The task: Return each line of the data below that contains the string "SLEEPING".

┌────────

(* ===== verification/Turn.v ===== *)
(** * A process that sleeps, and the scheduler that runs meanwhile

    [sleep] ends in the scheduler, which goes on until it finds the process
    runnable again.  [turn] is the path through the scheduler of kernel/proc.c
    on which nothing else is runnable: it releases [p->lock], turns interrupts
    on, takes an interrupt that wakes the process up, and switches back to it.
    A [sleep] followed by a [turn] gives the hart, the lock and the process
    back as they were. *)

From S2P Require Import Prelude Riscv Memory Spinlock Kalloc Vm Tty Proc ProcSpec Sleeplock.

(** ** The hart on the way *)

Lemma intr_off_on h : intr_off (intr_on h) = intr_off h.
Proof.
  unfold intr_off, intr_on, with_sstatus. destruct h as [? x ? ? ? ? ? ? ? ? ?]. cbn [sstatus].
  f_equal. change SSTATUS_SIE with (2 ^ 1). apply Z.bits_inj'. intros i Hi.
  rewrite !Z.land_spec, Z.lor_spec, Z.lnot_spec, Z.pow2_bits_eqb by lia.
  destruct (Z.eqb_spec 1 i); [by rewrite !andb_false_r|by rewrite orb_false_r].
Qed.

Lemma push_off_cpu q h : push_off_h (with_cpu_proc q h) = with_cpu_proc q (push_off_h h).
Proof. unfold push_off_h. by destruct h as [? ? ? ? ? ? ? ? ? [] ?]. Qed.

(** The hart in the trap handler that interrupts the scheduler, with the
    interrupt flag [acquire] saves. *)
Definition idle_h (h : hart) : hart := with_intena 0 (intr_off (with_cpu_proc None h)).

Lemma idle_stable h : noff h = 0 -> hart_stable (idle_h h).
Proof.
  intros Hn. unfold idle_h. assert (Ei : intr_get (with_intena 0 (intr_off (with_cpu_proc None h))) = false).
  { apply (intr_get_off (with_cpu_proc None h)). }
  split; [split|].
  - cbn. lia.
  - cbn. lia.
  - intros _. by rewrite Ei.
Qed.

Lemma idle_push h : noff h = 0 -> push_off_h (idle_h h) = push_off_h (intr_off (with_cpu_proc None h)).
Proof. intros Hn. unfold idle_h, push_off_h. cbn [noff with_intena intr_off with_sstatus with_cpu_proc]. rewrite Hn. done. Qed.

(** Back in the process, the hart is as it was. *)
Lemma rise_hart p h : hart_stable h -> noff h = 0 -> cpu_proc h = Some p ->
  with_intena (b2z (intr_get h)) (with_cpu_proc (Some p) (push_off_h (intr_on (idle_h h)))) = push_off_h h.
Proof.
  intros Hs Hn Hp. unfold push_off_h at 1. change (noff (intr_on (idle_h h))) with (noff h). rewrite Hn. cbn [Z.eqb].
  rewrite intr_off_on. change (intr_off (idle_h h)) with (with_intena 0 (with_cpu_proc None (intr_off (intr_off h)))).
  rewrite (intr_off_id (intr_off h)) by apply intr_get_off. unfold push_off_h. rewrite Hn. cbn [Z.eqb].
  destruct h. cbn in *. by subst.
Qed.

(** ** The scheduler *)

Section Proc.
Implicit Types (t : pst) (x : proc).

(** The rest of a turn of the scheduler's loop, once [p] is asleep. *)
Lemma fall_eq p x t :
  hart_stable (phart t) -> noff (phart t) = 0 -> lock_free x.(p_lock) ->
  (update the_hart (with_cpu_proc None) ;; release (proc_lock p))
    (put_proc p (with_lock (held_by (phart t) x.(p_lock)) x) (put the_hart (push_off_h (phart t)) t)) =
  Ok tt (put_proc p x (put the_hart (with_cpu_proc None (phart t)) t)).
Proof.
  intros Hs Hn Hl. set (t0 := put the_hart (with_cpu_proc None (phart t)) t).
  assert (Hs0 : hart_stable (phart t0)) by exact Hs.
  rewrite <- (release_proc t0 Hs0 p x Hl). cbn [bind update modify obind]. f_equal. unfold lk_st.
  change (phart t0) with (with_cpu_proc None (phart t)). rewrite push_off_cpu. unfold t0, put_proc, phart.
  by destruct t as [[] ? ? ? ? ? ? ? ? ?].
Qed.

(** The turn in which it is found runnable. *)
Lemma scheduler_runs p t :
  lock_free (pproc t p).(p_lock) -> (pproc t p).(p_state) = RUNNABLE ->
  exists k, scheduler_body p t = Swtch
    (put_proc p (with_lock (held_by (phart t) (pproc t p).(p_lock)) (with_state RUNNING (pproc t p)))
       (put the_hart (with_cpu_proc (Some p) (push_off_h (phart t))) t)) k.
Proof.
  intros Hl Hs. unfold scheduler_body. cbn [bind]. rewrite acquire_proc by done. cbn [bind obind].
  rewrite get_locked_m. cbn [bind obind p_state with_lock]. rewrite decide_True by done. cbn [bind obind].
  rewrite update_locked_m by done. cbn [bind obind update modify swtch]. by eexists.
Qed.
End Proc.

(** ** A turn *)

Section Turn.
Context {S : Type} `{HasProcs S} `{!LensLaws (the_pst (S := S))}.
Context (lk : lens S spinlock) `{!LensLaws lk} `{!LensDisjoint (the_pst (S := S)) lk}.

(** A trap from the kernel that calls [handler]: interrupts are off in it. *)
Definition interrupt (handler : M S unit) : M S unit :=
  update the_hart intr_off ;; handler ;; update the_hart intr_on.

(** The scheduler from the switch away from [p] to the switch back, with
    [env] in between. *)
Definition turn (p : fin 64) (env : M S unit) : M S unit :=
  zoom the_pst (update the_hart (with_cpu_proc None) ;; release (proc_lock p)) ;;
  update the_hart intr_on ;;
  env ;;
  zoom the_pst (scheduler_body p).

(** Run [m], with a turn of the scheduler when it switches away. *)
Definition with_turn {A : Type} (p : fin 64) (env : M S unit) (m : M S A) : M S A := fun s =>
  match m s with
  | Swtch s1 k =>
      match turn p env s1 with
      | Swtch s2 _ => k s2
      | Ok _ _ => undefined s1
      | Panic msg => Panic msg
      | Spin => Spin
      | OutOfFuel => OutOfFuel
      end
  | o => o
  end.

(** [p] asleep on [c], the scheduler waiting for an interrupt. *)
Definition dozing (p : fin 64) (c : chan) (s : S) : S :=
  put the_pst (put_proc p (with_state SLEEPING (with_chan c (pproc (pv s) p)))
    (put the_hart (intr_on (with_cpu_proc None (phart (pv s)))) (pv s))) s.

Lemma update_hart f (s : S) : update the_hart f s = Ok tt (put the_pst (put the_hart (f (phart (pv s))) (pv s)) s).
Proof. done. Qed.

Lemma doze_eq p c s {A} (k : unit -> M S A) :
  thread p (pv s) -> lock_free (view lk s) ->
  (zoom the_pst (update the_hart (with_cpu_proc None) ;; release (proc_lock p)) ;; update the_hart intr_on ;; k tt)
    (asleep lk p c (in_lock lk s)) = k tt (dozing p c s).
Proof.
  intros [[[Hs Hul] Hp] Hn _ _] Hl. set (t := pv s) in *. set (x := pproc t p).
  set (y := with_state SLEEPING (with_chan c x)).
  assert (Ea : asleep lk p c (in_lock lk s) =
    put the_pst (put_proc p (with_lock (held_by (phart t) y.(p_lock)) y) (put the_hart (push_off_h (phart t)) t)) s).
  { unfold asleep. rewrite pv_in by apply _. fold t.
    unfold in_lock at 1 2. rewrite !view_put, held_by_free by done. fold t.
    change (put the_hart ?h s) with (put the_pst (put the_hart h t) s).
    rewrite (put_comm (l := the_pst) (k := lk)), !put_put.
    change (view lk s) with (view lk s). rewrite <- (put_comm (l := the_pst) (k := lk)), put_view.
    do 2 f_equal. unfold y, x, held_by. change (phart (put the_hart ?h ?u)) with h. by rewrite push_off_cpuid. }
  rewrite Ea. cbn [bind].
  assert (Ef := fall_eq p y t Hs Hn (Hul p (fun F => F))).
  unfold zoom at 1. rewrite view_put, Ef. cbn [zoom_out obind bind]. rewrite put_put, update_hart. cbn [obind]. f_equal.
  unfold pv at 1 2. rewrite view_put, put_put. done.
Qed.

(** Woken up by a handler that left the hart as [idle_h] has it, the process
    goes on in its critical section. *)
Lemma rouse_eq p c s s' :
  thread p (pv s) -> phart (pv s') = intr_on (idle_h (phart (pv s))) ->
  pproc (pv s') p = with_state RUNNABLE (with_chan c (pproc (pv s) p)) -> lock_free (view lk s') ->
  exists s2 k, zoom the_pst (scheduler_body p) s' = Swtch s2 k /\
    obind (zoom the_pst (update the_hart (with_intena (b2z (intr_get (phart (pv s))))) ;;
                         update (proc_l p) (with_chan ch0) ;;
                         release (proc_lock p)) s2) (fun _ => acquire lk) =
    Ok tt (in_lock lk (put the_pst (put_proc p (pproc (pv s) p) (put the_hart (phart (pv s)) (pv s'))) s')).
Proof.
  intros [[[Hs Hul] Hp] Hn Hst Hch] Eh Ex Hl. set (h := phart (pv s)) in *. set (x := pproc (pv s) p) in *.
  destruct (scheduler_runs p (pv s')) as [k E]; [rewrite Ex; exact (Hul p (fun F => F))|by rewrite Ex|].
  eexists _, _. split; [unfold zoom; fold (pv s'); rewrite E; reflexivity|]. clear E.
  set (y := put_proc _ _ _).
  assert (Ev : pv (put the_pst y s') = y) by (unfold pv; apply view_put).
  assert (Eyh : phart y = with_cpu_proc (Some p) (push_off_h (intr_on (idle_h h)))) by (unfold y; by rewrite <- Eh).
  assert (Eyx : pproc y p = with_lock (held_by (phart (pv s')) x.(p_lock)) (with_state RUNNING (with_chan c x))).
  { unfold y. by rewrite pproc_put, Ex. }
  rewrite (awake_eq lk p).
  - f_equal. unfold awake, in_lock. rewrite Ev, Eyh, Eyx, rise_hart by done. rewrite pop_push_off_stable by done.
    set (z := with_lock _ _). assert (Ez : z = x).
    { unfold z. cbn [p_lock with_lock held_by lk_name]. pose proof (Hul p (fun F => F)) as [Hl1 Hl2]. fold x in Hl1, Hl2.
      clearbody x. destruct x as [[] ? ? ? ? ? ? ? ? ? ? ? ? ? ? ?]. cbn in *. by subst. }
    rewrite Ez, !(view_put_r (l := the_pst) (k := lk)), put_put, put_hart_put.
    unfold pv at 1 3. rewrite !view_put. change (phart (put_proc p x (put the_hart h (pv s')))) with h.
    do 2 f_equal. unfold y, put_proc. clearbody x h. destruct (pv s') as [[] ? ? ? ? ? ? ? ? ?]. cbn. f_equal.
    apply (put_put (l := vec_l p)).
  - rewrite Ev, Eyh. split; [|exact (push_off_off (intr_on (idle_h h)))].
    change (noff h + 1 = 1). lia.
  - rewrite Ev, Eyh, Eyx, Eh. exact (held_by_holding (intr_on (idle_h h)) x.(p_lock)).
  - by rewrite (view_put_r (l := the_pst) (k := lk)).
Qed.

(** A [sleep] with a turn of the scheduler. *)
Lemma nap_eq p c env s s' :
  thread p (pv s) -> lock_free (view lk s) -> env (dozing p c s) = Ok tt s' ->
  phart (pv s') = intr_on (idle_h (phart (pv s))) ->
  pproc (pv s') p = with_state RUNNABLE (with_chan c (pproc (pv s) p)) -> lock_free (view lk s') ->
  exists s1 k s2 k2, sleep c lk (in_lock lk s) = Swtch s1 k /\ turn p env s1 = Swtch s2 k2 /\
    k s2 = Ok tt (in_lock lk (put the_pst (put_proc p (pproc (pv s) p) (put the_hart (phart (pv s)) (pv s'))) s')).
Proof.
  intros Ht Hl He Hh Hx Hl'. destruct (rouse_eq p c s s' Ht Hh Hx Hl') as (s2 & k2 & E2 & E3).
  pose proof Ht as [[[Hs Hul] Hp] Hn _ _].
  exists (asleep lk p c (in_lock lk s)). eexists _, s2, k2. split; [|split].
  - apply sleep_eq; [apply _|apply _| | | |]; rewrite pv_in by apply _; change (phart (put the_hart ?h ?t)) with h.
    + split; [rewrite push_off_noff; lia|apply push_off_off].
    + change (phart (pv s)) with (phart (pv s)). unfold push_off_h. rewrite Hn. exact Hp.
    + unfold in_lock. rewrite view_put. apply held_by_holding.
    + exact (Hul p (fun F => F)).
  - unfold turn. refine (eq_trans (doze_eq p c s (fun _ => env ;; zoom the_pst (scheduler_body p)) Ht Hl) _).
    cbn [bind]. rewrite He. cbn [obind]. exact E2.
  - rewrite pv_in by apply _. change (phart (put the_hart ?h ?t)) with h.
    replace (intena (push_off_h (phart (pv s)))) with (b2z (intr_get (phart (pv s)))); [exact E3|].
    unfold push_off_h. by rewrite Hn.
Qed.

(** The lock of the handler: [acquire] overwrites the saved interrupt flag. *)
Lemma in_idle h t s : noff h = 0 ->
  in_lock lk (put the_pst (put the_hart (intr_off (with_cpu_proc None h)) t) s) =
  in_lock lk (put the_pst (put the_hart (idle_h h) t) s).
Proof.
  intros Hn. unfold in_lock. assert (Ev : forall u, pv (put the_pst u s) = u) by (intros; unfold pv; apply view_put).
  rewrite !Ev, !(view_put_r (l := the_pst) (k := lk)), !put_hart_put. change (phart (put the_hart ?h ?t)) with h.
  by rewrite idle_push.
Qed.
End Turn.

└────────

Task solution:
  put the_pst (put_proc p (with_state SLEEPING (with_chan c (pproc (pv s) p)))
  set (y := with_state SLEEPING (with_chan c x)).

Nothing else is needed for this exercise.